Similarly in [2], `core.sharedRepository` is tracked via the global variables
`the_shared_repository ` and `need_shared_repository`. These are then
moved into the repo-settings struct, with new accessors functions
written to modify them, and calls to the accessors in the path subsystem are
then modified to replace the old accessors which modify the global variables.
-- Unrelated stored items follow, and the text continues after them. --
(** With [errors="coerce"] the parsing of a column raises nothing. *)
Lemma to_datetime_cell_coerce (col : Series) (c : cell) :
  to_datetime_cell errors_coerce col c = Ok (coerce_cell col c).
Proof.
  unfold to_datetime_cell, coerce_cell.
  destruct c; simpl; try done;
    (destruct (parse _ _) as [t|]; [|done]) || idtac;
    by destruct (in_bounds _).
Qed.

Lemma mapM_Ok {A B : Type} (g : A → result B) (h : A → B) (l : list A) :
  (∀ x, g x = Ok (h x)) → mapM g l = Ok (h <$> l).
Proof.
  intros Hg. induction l as [|x l IH]; [done|].
  simpl. rewrite Hg. simpl. by rewrite IH.
Qed.

Lemma to_datetime_coerce (s : Series) :
  to_datetime errors_coerce s = Ok (coerce_cell s <$> s).
Proof. apply mapM_Ok, to_datetime_cell_coerce. Qed.

Lemma parse_date_column_spec (f : frame) (c : string) :
  parse_date_column f c = Ok (coerce_column f c).
Proof.
  unfold parse_date_column, coerce_column, has_column.
  destruct (get_loc c (columns f)) as [i|] eqn:Hi.
  - rewrite bool_decide_eq_true_2 by eauto.
    rewrite (getitem_loc _ _ _ Hi), to_datetime_coerce. simpl. f_equal.
    rewrite <- list_fmap_compose. by apply setitem_rowwise.
  - rewrite bool_decide_eq_false_2; [done|]. by intros [? ?].
Qed.

Lemma parse_columns_spec (cs : list string) (f : frame) :
  parse_columns cs f = Ok (foldl coerce_column f cs).
Proof.
  revert f. induction cs as [|c cs IH]; intros f; [done|].
  simpl. rewrite parse_date_column_spec. simpl. apply IH.
Qed.

Lemma parse_dates_spec (f : frame) : parse_dates f = Ok (coerce_dates f).
Proof. apply parse_columns_spec. Qed.

Lemma parsed_spec (df : frame) :
  parsed df =
  coerce_dates (drop_columns ["authzn_id"]
                  (drop_columns (cols_to_drop (dropna_all df)) (dropna_all df))).
Proof. unfold parsed. cbv zeta. by rewrite parse_dates_spec. Qed.


Lemma in_bounds_not_NaT (t : Z) : in_bounds t = true → is_NaT t = false.
Proof.
  unfold in_bounds, is_NaT, ts_min, iNaT.
  rewrite andb_true_iff, Z.leb_le, Z.eqb_neq. lia.
Qed.

Lemma add_delta_shift (d : Z) (s s' : Series) :
  add_delta d s = Ok s' → s' = shift d <$> s.
Proof.
  unfold add_delta. revert s'.
  induction s as [|c s IH]; intros s'; simpl.
  - by intros [= <-].
  - destruct c as [| n | x | x | t]; simpl; try done.
    + destruct (mapM (add_delta_cell d) s) as [k|e]; simpl; [|done].
      intros [= <-]. f_equal. by apply IH.
    + destruct (in_bounds (t + d)) eqn:Hb; simpl.
      * destruct (mapM (add_delta_cell d) s) as [k|e]; simpl; [|done].
        intros [= <-]. rewrite (in_bounds_not_NaT _ Hb). f_equal. by apply IH.
      * destruct (is_NaT (t + d)); simpl; [|done].
        destruct (mapM (add_delta_cell d) s) as [k|e]; simpl; [|done].
        intros [= <-]. f_equal. by apply IH.
Qed.

Lemma fill_from_spec (target source : string) (d : Z) (f f' : frame) (it is' : nat) :
  get_loc target (columns f) = Some it →
  get_loc source (columns f) = Some is' →
  (shifted ← add_delta d (getitem source f);
   mret (setitem target (fillna (getitem target f) shifted) f)) = Ok f' →
  f' = map_col it (λ r, fill (cell_at it r) (shift d (cell_at is' r))) f.
Proof.
  intros Ht Hs. rewrite (getitem_loc _ _ _ Ht), (getitem_loc _ _ _ Hs).
  destruct (add_delta d (cell_at is' <$> rows f)) as [k|e] eqn:Hk; simpl; [|done].
  intros [= <-]. apply add_delta_shift in Hk as ->.
  unfold fillna. rewrite zip_with_fmap_l, !zip_with_fmap_r, zip_with_diag.
  by apply setitem_rowwise.
Qed.

Lemma impute_pd_dt_spec (f f' : frame) :
  impute_pd_dt f = Ok f' →
  (∃ ic ip, get_loc "clm_sys_cret_dt" (columns f) = Some ic ∧
            get_loc "pd_dt" (columns f) = Some ip ∧
            f' = map_col ip (λ r, fill (cell_at ip r)
                                       (shift (Timedelta_days 2) (cell_at ic r))) f)
  ∨ ((has_column "clm_sys_cret_dt" f && has_column "pd_dt" f) = false ∧ f' = f).
Proof.
  unfold impute_pd_dt.
  destruct (has_column "clm_sys_cret_dt" f) eqn:Hc; simpl.
  - destruct (has_column "pd_dt" f) eqn:Hp; simpl.
    + apply has_column_loc in Hc as [ic Hc]. apply has_column_loc in Hp as [ip Hp].
      intros H. left. exists ic, ip. split_and!; [done..|].
      by apply (fill_from_spec _ _ _ _ _ _ _ Hp Hc).
    + intros [= <-]. by right.
  - intros [= <-]. by right.
Qed.

Lemma impute_clm_adjud_ts_spec (f f' : frame) :
  impute_clm_adjud_ts f = Ok f' →
  (∃ ip ia, get_loc "pd_dt" (columns f) = Some ip ∧
            get_loc "clm_adjud_ts" (columns f) = Some ia ∧
            f' = map_col ia (λ r, fill (cell_at ia r)
                                       (shift (- Timedelta_days 2) (cell_at ip r))) f)
  ∨ ((has_column "pd_dt" f && has_column "clm_adjud_ts" f) = false ∧ f' = f).
Proof.
  unfold impute_clm_adjud_ts.
  destruct (has_column "pd_dt" f) eqn:Hp; simpl.
  - destruct (has_column "clm_adjud_ts" f) eqn:Ha; simpl.
    + apply has_column_loc in Hp as [ip Hp]. apply has_column_loc in Ha as [ia Ha].
      intros H. left. exists ip, ia. split_and!; [done..|].
      by apply (fill_from_spec _ _ _ _ _ _ _ Ha Hp).
    + intros [= <-]. by right.
  - intros [= <-]. by right.
Qed.
(** *** A session that is refused *)

(** C6, as the code has it. When the server answers with a status other
    than 200, the session fails with the fixed error "invalid response code
    from ntfy"; the status received is in the error record logged before
    the return, not in the error; the response body is not read. *)
Theorem C6_refused_status
  (g : Globals) (net : Request -> error + Response)
  (domain topic : string) (resp : Response) :
  ntfyDomain g = Some domain ->
  ntfyTopic g = Some topic ->
  urlError (URL (subscription domain topic (ntfyAuth g))) = None ->
  net (subscription domain topic (ntfyAuth g)) = inr resp ->
  StatusCode resp <> StatusOK ->
  result (waitForNtfyMessage g net) =
    Done (Some (errors_New "invalid response code from ntfy"))
  /\ In (Log LevelError "invalid status code"
           [("expected", VInt StatusOK); ("domain", VString domain);
            ("statusCode", VString (FormatInt (StatusCode resp)))])
        (effects (waitForNtfyMessage g net))
  /\ Forall (fun e => readsBody e = false) (effects (waitForNtfyMessage g net)).
Proof.
  intros Hd Ht Hu Hn Hs.
  rewrite (session_refused g net domain topic Hd Ht resp Hu Hn Hs).
  split; [reflexivity|]. split.
  - right. left. reflexivity.
  - repeat constructor.
Qed.
(** The page is loaded with [#/r/abc123] on the store of the example: the
    browser is sent on, and the store holds what it held. *)
Lemma mount_drops_logged_visit_witness :
  navigations
    (snd (App_mount
            (example_browser (Some example_store) (js "#/r/abc123"))))
  = [NavReplace (Some (VStr (js "https://example.com/page")))]
  /\ localStorage
       (snd (App_mount
               (example_browser (Some example_store) (js "#/r/abc123"))))
       STORAGE_KEY
     = Some example_store.
Proof.
  destruct (@mount_drops_logged_visit
              (example_browser (Some example_store) (js "#/r/abc123"))
              (js "abc123") example_links)
    as (l & Hin & Hc & _ & Hn & Hs & _).
  - exact example_links_well_formed.
  - reflexivity.
  - reflexivity.
  - eexists. split; [left; reflexivity|reflexivity].
  - split; [|now rewrite Hs].
    rewrite Hn. destruct Hin as [<-|[<-|[]]]; [reflexivity|].
    discriminate Hc.
Defined.

(* ===================================================================== *)
(** * Random codes are not checked against the store *)
(* ===================================================================== *)

Lemma index_of_nth (c : N) (l : jsstring) :
  existsb (N.eqb c) l = true ->
  nth (index_of c l) l 0%N = c /\ (index_of c l < List.length l)%nat.
Proof.
  induction l as [|d l IH]; [discriminate|].
  cbn [existsb index_of]. rewrite (N.eqb_sym c d).
  destruct (N.eqb_spec d c) as [->|_].
  - intros _. cbn [nth List.length]. split; [reflexivity|lia].
  - cbn [orb]. intro H. destruct (IH H) as (E & L).
    cbn [nth List.length]. split; [exact E|lia].
Qed.

Lemma map_nth_seq (s : jsstring) :
  List.map (fun i => nth i s 0%N) (seq 0 (List.length s)) = s.
Proof.
  apply nth_error_ext. intro n. rewrite nth_error_map.
  destruct (Nat.ltb_spec n (List.length s)) as [H|H].
  - rewrite (nth_error_nth' s 0%N H).
    assert (Hs : (n < List.length (seq 0 (List.length s)))%nat)
      by now rewrite length_seq.
    rewrite (nth_error_nth' _ 0%nat Hs), seq_nth by exact H.
    reflexivity.
  - assert (E1 : nth_error s n = None) by now apply nth_error_None.
    assert (E2 : nth_error (seq 0 (List.length s)) n = None)
      by (apply nth_error_None; now rewrite length_seq).
    now rewrite E1, E2.
Qed.
(** C7: the data of a weekly-data response are the points of exactly the
    rows of [weekly_aggregates] whose metal is the uppercased parameter and
    whose cycle_name is the cycle parameter, in ascending order of
    weeks_from_start; with no such row the response is still a success, its
    data empty.  The upper-casing is that of [str.upper]: of every letter
    that has an upper-case form, which may be longer than the letter. *)
Theorem weekly_series_selected_and_ordered (db : database) (metal cycle : string) :
  (∃ body rows,
     get_weekly_data db metal cycle = Json200 body ∧
     Forall2 point_of_row rows (WeeklyData.data body) ∧
     rows ≡ₚ List.filter (weekly_match metal cycle) (weekly_aggregates db) ∧
     (∀ r, In r rows ↔
           In r (weekly_aggregates db)
           ∧ WeeklyAggregate.metal r = Py.upper metal
           ∧ WeeklyAggregate.cycle_name r = cycle) ∧
     Sorted by_week rows ∧
     ((∀ r, In r (weekly_aggregates db) → weekly_match metal cycle r = false) →
      WeeklyData.data body = [])) ∧
  Py.upper "gold" = "GOLD" ∧ Py.upper "Silver" = "SILVER" ∧
  Py.upper "SILVER" = "SILVER" ∧ Py.upper "ſilver" = "SILVER" ∧
  Py.upper "straße" = "STRASSE" ∧ Py.upper "gold_1" = "GOLD_1".
Proof.
  split; [|by vm_compute].
  destruct (get_weekly_data_body db metal cycle) as (data & Hall & ->).
  pose proof (weekly_rows_perm db metal cycle) as Hperm.
  eexists. exists (weekly_rows db (Py.upper metal) cycle).
  split; [reflexivity|]. cbn [WeeklyData.data]. split_and!.
  - eapply Forall2_impl; [exact Hall|]. intros row p Hp.
    destruct (weekly_point_ok row) as (p' & Hp' & Hcols & _). congruence.
  - done.
  - intros r. rewrite Hperm, filter_In, weekly_match_spec. tauto.
  - apply weekly_rows_sorted.
  - intros Hnone. rewrite (filter_none _ _ Hnone) in Hperm.
    symmetry in Hperm. apply Permutation_nil in Hperm. rewrite Hperm in Hall. by inversion Hall.
Qed.
(** [JSON.stringify(object, null, 2)] for an object whose properties are
    all strings: one property per line, indented by two spaces, a space
    after the colon.  Strings are quoted as by [JSON.stringify(s)]. *)
Definition stringifyIndented (fields : list (string * string)) : string :=
  match fields with
  | [] => "{}"
  | _ :: _ =>
      "{" ++ lineFeed
      ++ Js.join ("," ++ lineFeed)
           (map (fun kv => "  " ++ Reference.quoted (fst kv) ++ ": "
                           ++ Reference.quoted (snd kv)) fields)
      ++ lineFeed ++ "}"
  end.

Section Tools.

Context {P : Platform} (env : Env).

(** [result?.client ?? null] of [signInWithLineId]. *)
Definition createAuthenticatedClient
    (supabaseUrl supabaseAnonKey lineUserId passwordPrefix : string)
    : M (option SupabaseClient) :=
  let* result := signInWithLineId env supabaseUrl supabaseAnonKey lineUserId passwordPrefix in
  ret (match result with
       | Some supabaseUserId =>
           Some {| client_url := supabaseUrl; client_key := supabaseAnonKey;
                   session_user := supabaseUserId |}
       | None => None
       end).

(** What [server.tool(name, description, {}, handler)] registers. *)
Record Tool : Type := {
  tool_name : string;
  tool_description : string;
  tool_handler : M (list ToolContent)
}.
(** * The /predict-stats relay of server.js: normaliser, reason heuristic,
      response shaping and error envelope.

    The development follows src/server.js (the handler registered with
    [app.post('/predict-stats', ...)]).  JavaScript values are embedded as
    a small inductive type together with the coercions the handler relies
    on ([||], [!== undefined], [+], [/], [<], [>], [String], [Math.round]).

    Number model.  A JavaScript number is an integer ([Int z], standing for
    a double that holds the integer [z] exactly) or [NaN].  Fractional
    numbers, infinities and the sign of zero are not represented; the one
    quotient the handler forms, [(...) / 6], is kept as an exact rational
    until [Math.round] turns it back into an integer.  Sums are exact here,
    as they are in doubles up to 2^53; statements about computed sums
    bound their operands.

    Text model.  A text is the sequence of its UTF-8 bytes. *)

From Stdlib Require Import ZArith QArith Qround String Ascii List Bool Lia.
From Stdlib Require Import DecimalString DecimalZ.
From stdpp Require Import base option gmap strings.

Local Open Scope string_scope.
Local Open Scope Z_scope.

(** ** Values *)

Inductive num : Type :=
| NaN
| Int (z : Z).

(** [VObj prim] is a value that is not a primitive (a JSON object or array
    found in a request or response body).  The handler never reads inside
    such a value; it only coerces it, so the value is represented by the
    outcome of its conversion to a primitive: [Some s] when the conversion
    gives the string [s] (for instance "[object Object]"), [None] when the
    conversion raises a TypeError (for instance an object that carries an
    own, non-callable [toString] entry). *)
Inductive value : Type :=
| VUndefined
| VNull
| VBool (b : bool)
| VNum (n : num)
| VStr (s : string)
| VObj (prim : option string).

(** A parsed JSON body: an object with named entries, or anything else (a
    primitive, or an array, which has none of the names the handler reads). *)
Inductive document : Type :=
| DObject (fields : gmap string value)
| DValue (v : value).

(** ** Thrown errors and the error monad *)

(** The response object of the HTTP client: what a resolved call returns
    and what a failed call attaches to the error it throws. *)
Record axios_response : Type := {
  status : Z;
  data : document
}.
Lemma parseCommand_two_commands_in_one_chunk_witness :
  (token "INITIALIZE" /\ token "TL_INTENSITY"
   /\ parseCommand ("INITIALIZE" ++ LF ++ "TL_INTENSITY" ++ " 5" ++ LF)
      = ParseERROR)
  /\ (0 <= 5 <= 255 /\ token "INITIALIZE"
      /\ parseCommand ("TL_INTENSITY 5" ++ LF ++ "INITIALIZE" ++ LF)
         = Cmd (TL_INTENSITY 5)).
Proof.
  destruct parseCommand_two_commands_in_one_chunk as [T1 T2].
  assert (H1 : token "INITIALIZE") by (split; [discriminate | reflexivity]).
  assert (H5 : 0 <= 5 <= 255) by lia.
  split.
  - split; [exact H1|]. split; [exact token_TL_INTENSITY|].
    exact (proj1 (T1 "INITIALIZE" "TL_INTENSITY" " 5" cold
                     H1 token_TL_INTENSITY)).
  - split; [exact H5|]. split; [exact H1|].
    exact (proj1 (T2 5 "INITIALIZE" cold H5 H1)).
Defined.

Lemma tokens_double_space prefix a :
  token prefix -> token a ->
  endsWith (prefix ++ "  " ++ a ++ LF) LF = true
  /\ tokens (prefix ++ "  " ++ a ++ LF) = [prefix; ""; a].
Proof.
  intros Hp Ha. split.
  - replace (prefix ++ "  " ++ a ++ LF) with ((prefix ++ "  " ++ a) ++ LF)
      by (rewrite !append_assoc; reflexivity).
    apply endsWith_LF.
  - unfold tokens, trim. rewrite (@trimStart_token prefix Hp).
    replace (prefix ++ "  " ++ a ++ LF) with ((prefix ++ "  " ++ a) ++ LF)
      by (rewrite !append_assoc; reflexivity).
    rewrite trimEnd_LF.
    assert (Hta : trimEnd a = a) by (apply trimEnd_noWhiteSpace, Ha).
    assert (Hne : trimEnd ("  " ++ a) <> "").
    { change ("  " ++ a) with (String " " (String " " a)).
      rewrite trimEnd_String; [discriminate|].
      rewrite trimEnd_String; [discriminate|].
      rewrite Hta. apply Ha. }
    rewrite (@trimEnd_app prefix _ Hne).
    change ("  " ++ a) with (String " " (String " " a)).
    rewrite trimEnd_String, trimEnd_String, Hta;
      [|rewrite Hta; apply Ha
       |rewrite trimEnd_String; [discriminate | rewrite Hta; apply Ha]].
    rewrite split_space_app by apply Hp.
    cbn [split_space]. change (Ascii.eqb " " " ") with true. cbv iota.
    rewrite split_space_noWhiteSpace by apply Ha. reflexivity.
Qed.

(** X14. Two spaces between a command and its argument make an empty
    argument of their own: [TL_INTENSITY] and [SHUTTER_OPEN] then count
    two arguments and are rejected, however good the value is. *)
Theorem parseCommand_double_space a :
  token a ->
  tokens ("TL_INTENSITY  " ++ a ++ LF) = ["TL_INTENSITY"; ""; a]
  /\ parseCommand ("TL_INTENSITY  " ++ a ++ LF) = ParseERROR
  /\ parseCommand ("SHUTTER_OPEN  " ++ a ++ LF) = ParseERROR.
Proof.
  intros Ha.
  destruct (tokens_double_space token_TL_INTENSITY Ha) as [_ T1].
  destruct (tokens_double_space token_SHUTTER_OPEN Ha) as [_ T2].
  change ("TL_INTENSITY" ++ "  " ++ a ++ LF)
    with ("TL_INTENSITY  " ++ a ++ LF) in T1.
  change ("SHUTTER_OPEN" ++ "  " ++ a ++ LF)
    with ("SHUTTER_OPEN  " ++ a ++ LF) in T2.
  split; [exact T1|]. split.
  - apply (parseCommand_wrong_count _ T1); [left; reflexivity | discriminate].
  - apply (parseCommand_wrong_count _ T2); [right; reflexivity | discriminate].
Qed.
There were also cases where the functions were adapted to use exactly what it
needs down the call chain rather than writing new accessor functions.
An example is [3], where the global variable `the_hash_algo` is replaced with
an explicit parameter `const struct git_hash_algo *algo` in low-level
functions such as `static struct hashfile *hashfd_internal()` and the call
sites adapted to use r->hash_algo or the_repository->hash_algo in places where
the subsystem has not gotten rid of `the_repository`.
This is also a strategy that can be used to replace global variables


Completion of Previous Unfinished Works
---------------------------------------
There were also some pieces of work that were started but not finished which
I plan to finish.
* As an example, in [4], which attempts to move the `git_attributes_file`
   global variable to the `struct repository`.
   However because the global variable is used by the attributes subsystem and
   a single repository can have more than one set of attributes, that is
   the work-tree attributes and the index attributes, placing the variable into
   a repository instance and passing it around in the call chain will not be
   appropriate. Also most of the functions in the attributes subsystem pass the
   `index_state` as a parameter and not the repository. This is because an index
   knows its repository but a repository only knows its primary index.
   Therefore each repository for an index will need to be known from the index.

   As Junio pointed out in the discussion on the thread:
   "As the attribute system is all about giving extra information on the
   paths that appear in the index and in the working tree, it may make
   sense for the API to go from the index state which is about the
   index and the working tree to access the attributes, rather than
   from the repository structure, which controls a lot wider concept
   and moving anything and everything there will easily and quickly
   make it a messy kitchen sink."

   So Given that the `index_state` struct has a repo member, we can move
   'git_attributes_file' into the repo struct but access it through the
   `index_state`. By doing that we know the index truly owns the attributes.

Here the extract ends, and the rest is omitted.